I should be grateful, right? I have been permitted to work part time, flexibly, in the same job with the same benefits as the “full timers”. Friends, family, acquaintances have not been so lucky. It’s so common to hear stories of those who have been pushed out of their careers due to the need to work part time for whatever reason, children, carer, sickness, etc. I should be grateful. I am grateful.

But with the move to part time comes the added pressure to show we are worthy. We push five days’ work into three to prove ourselves. We accept whatever work comes to us. We can’t complain if it’s too much because we are grateful for the opportunity to work “flexibly”. The pressure mounts. Where are we going? What are we doing this for? We want to prove ourselves worthy to a world that deems us less for reducing our hours.

Our managers could take time to think about how we can work effectively as part of a cohesive team of mixed full time and part time employees. Steps could be taken. Instead, for the majority (if we have even retained our jobs in the first place), we are an inconvenience. We’re working as hard as possible for a world that deems us less with no expectation of career progression.

We have all experienced the “full timer” that does not pull their weight. That spends two weeks on what could be completed in a few days. Why is this person more valued than the part time employee who consistently delivers? Why is the door to career progression unlocked for them? Is the fact they have full time hours in their contract so important?
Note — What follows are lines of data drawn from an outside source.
Lemma ref_count_file g k g' s : is_Some (st_files (k_ext s) !! g) ->
  f_ref (the_file g' (k_ext (count_file g k s))) = f_ref (the_file g' (k_ext s)) + if decide (g = g') then k else 0.
Proof.
  intros [f Hf]. unfold count_file, the_file. simpl. destruct (decide (g = g')) as [<-|Hne].
  - now rewrite list_lookup_alter_eq, Hf.
  - rewrite list_lookup_alter_ne by done. lia.
Qed.

Lemma agree_file s g : refs_agree s -> 0 < fd_refs g (k_procs s) -> is_Some (st_files (k_ext s) !! g) /\ 0 < f_ref (the_file g (k_ext s)).
Proof.
  intros H Hpos. rewrite <- H in Hpos. split; [|exact Hpos]. unfold the_file in Hpos.
  destruct (st_files (k_ext s) !! g); [eauto|simpl in Hpos; lia].
Qed.

Lemma agree_put s p q i o o' (Hq : k_procs s !! p = Some q) (Hi : p_ofile q !! i = Some o) :
  (forall g, f_ref (the_file g (k_ext s)) = fd_refs g (k_procs s) + one g o' - one g o) -> refs_agree (put_fd p i o' s).
Proof.
  intros H g. unfold put_fd. simpl. rewrite (fd_refs_upd g p q) by done. simpl. rewrite (cnt_insert g i o) by done.
  rewrite H. lia.
Qed.

Section Ops.
Context {W : Wait} {D : Devices} (x : exe).

Lemma filedup_total g s (Q : nat -> kfs -> Prop) : mst x ∅ (k_mach s) -> 0 < f_ref (the_file g (k_ext s)) ->
  (forall m', mst x ∅ m' -> Q g (with_mach m' (count_file g 1 s))) -> total (filedup g) s Q.
Proof.
  intros Hm Hr HQ. unfold filedup. apply total_bind. eapply kacquire_total; [exact Hm|set_solver|kset|]. intros m1 H1.
  unfold getst. kgo. change (k_ext (with_mach m1 s)) with (k_ext s). replace (f_ref (the_file g (k_ext s)) <? 1) with false by lia.
  unfold modst. kgo. eapply krelease_total; [exact H1|set_solver|]. intros m2 H2. kgo.
  apply (HQ m2). now replace (({[FTABLE_LOCK]} ∪ ∅) ∖ {[FTABLE_LOCK]} : gset nat) with (∅ : gset nat) in H2 by set_solver.
Qed.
Contracted hours do not tell you how hard someone works. How enthusiastic they are. Their drive and motivation.

It is such a frustrating waste to disregard what part time employees can contribute to the business. The business sees a detriment in time. It dismisses the skills a part time employee can bring to the table. Out of office priorities that the part time worker has are skills and experience they could utilise in their working role.

You see a parent (usually, let’s face it, a mother). I see someone who multi-tasks like a pro. I see someone who reads so many stories out loud that their presentation skills are now top notch. I see someone who can stay calm in stressful situations. I see someone who statistically takes fewer sick days. I see someone who is focussed, a role model. A valuable employee.

My own experience: I have needed to stay calm and focussed on two hours’ sleep in three days while sleeping in a chair next to a hospital bed so I can then ask the doctors all the important questions. How can you not think I can use those skills to remain calm and focussed at work?

That is not to say parents are better. It’s not a direct comparison and competition between “parent/carer” and “non-parent”, “part time” and “full time”. But to immediately close doors and react negatively to the need for part time hours is absolutely unfair. It is a detriment to what we can provide to the business as employees.

Part timers, we need to remember our value and contribution to the company. We’re worth it and we’re worthy of recognition and progression.

Companies, you need to acknowledge our value, provide opportunities for progression and provide the flexibility you currently advertise as a modern place of work.

Money where your mouth is springs to mind.